[What you should do] Search the data below for the string "ECopyFromPath" and copy all lines where it shows up.

[Material provided]
---+---

(** C2. When, in reconcileArtifact, the creation of the directory, the
    acquisition of the lock or the copy into storage returns an error, the
    stage returns the empty result with an error that wraps it, and the
    Artifact of the object's status is the one it was before the stage.
    Whenever the stage leaves another Artifact in the status, the copy into
    storage returned no error before, the stage succeeded and that Artifact
    is the candidate as the copy completed it. *)
Theorem storage_failure_keeps_artifact :
  ∀ st,
    (∀ err,
       EMkdirAll (Some err) ∈ new_effects st (reconcileArtifact lib r st).2
       ∨ ELock (Some err) ∈ new_effects st (reconcileArtifact lib r st).2
       ∨ ECopyFromPath (Some err) ∈ new_effects st (reconcileArtifact lib r st).2 →
       (∃ reason context,
          (reconcileArtifact lib r st).1 = (ResultEmpty, Some (Event reason context err)))
       ∧ status_Artifact (hr_Status (obj (reconcileArtifact lib r st).2))
         = status_Artifact (hr_Status (obj st)))
    ∧ (status_Artifact (hr_Status (obj (reconcileArtifact lib r st).2))
         ≠ status_Artifact (hr_Status (obj st)) →
       ECopyFromPath None ∈ new_effects st (reconcileArtifact lib r st).2
       ∧ (reconcileArtifact lib r st).1 = (ResultSuccess, None)
       ∧ status_Artifact (hr_Status (obj (reconcileArtifact lib r st).2))
         = Some (artifact (reconcileArtifact lib r st).2)).
Proof.
  intros st.
  destruct (reconcileArtifact lib r st) as [ret st'] eqn:Hrun. cbn [fst snd].
  revert Hrun.
  unfold reconcileArtifact, reconcileArtifact_deferred, reconcileArtifact_body,
    reconcileArtifact_locked, Symlink_result, eventLogf.
  explode; intros Hrun; simplify_eq;
    (split; [intros err Hfail|intros Hchg]); trace_simpl;
    destruct_or?; elem_inv; try done; eauto.
  all: repeat split; try done; elem_solve.
Qed.


End ArtifactStage.

Lemma storage_failure_keeps_artifact_witness :
  ECopyFromPath (Some (Err "no space left on device"))
    ∈ new_effects ex_candidate
        (reconcileArtifact ex_lib (ex_reconciler ex_copy_fails) ex_candidate).2
  ∧ status_Artifact
      (hr_Status (obj (reconcileArtifact ex_lib (ex_reconciler ex_copy_fails)
                         ex_candidate).2))
    = Some ex_artifact.
Proof.
  assert (ECopyFromPath (Some (Err "no space left on device"))
            ∈ new_effects ex_candidate
                (reconcileArtifact ex_lib (ex_reconciler ex_copy_fails) ex_candidate).2)
    as Hfail by (vm_compute; elem_solve).
  split; [exact Hfail|].
  exact (proj2 (proj1 (storage_failure_keeps_artifact ex_lib
                         (ex_reconciler ex_copy_fails) ex_candidate)
                  _ (or_intror (or_intror Hfail)))).
Defined.


(** ** Garbage collection and deletion *)

Lemma purge_condition_true (o : HelmRepository) :
  negb (DeletionTimestamp_IsZero o)
  || (negb (bool_decide (spec_Type (hr_Spec o) = ""))
      && negb (bool_decide (spec_Type (hr_Spec o) = HelmRepositoryTypeDefault))) = true
  ↔ DeletionTimestamp_IsZero o = false
    ∨ (spec_Type (hr_Spec o) ≠ "" ∧ spec_Type (hr_Spec o) ≠ HelmRepositoryTypeDefault).
Proof.
  rewrite orb_true_iff, andb_true_iff, !negb_true_iff, !bool_decide_eq_false.
  reflexivity.
Qed.

Lemma RemoveFinalizer_removes (o : HelmRepository) (f : string) :
  f ∉ meta_Finalizers (RemoveFinalizer o f).
Proof.
  unfold RemoveFinalizer. simpl. rewrite list_elem_of_filter. by intros [? _].
Qed.

Lemma ContainsFinalizer_true (o : HelmRepository) (f : string) :
  ContainsFinalizer o f = true ↔ f ∈ meta_Finalizers o.
Proof. unfold ContainsFinalizer. apply bool_decide_eq_true. Qed.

---+---

[Result of the task]
       ∨ ECopyFromPath (Some err) ∈ new_effects st (reconcileArtifact lib r st).2 →
       ECopyFromPath None ∈ new_effects st (reconcileArtifact lib r st).2
  ECopyFromPath (Some (Err "no space left on device"))
  assert (ECopyFromPath (Some (Err "no space left on device"))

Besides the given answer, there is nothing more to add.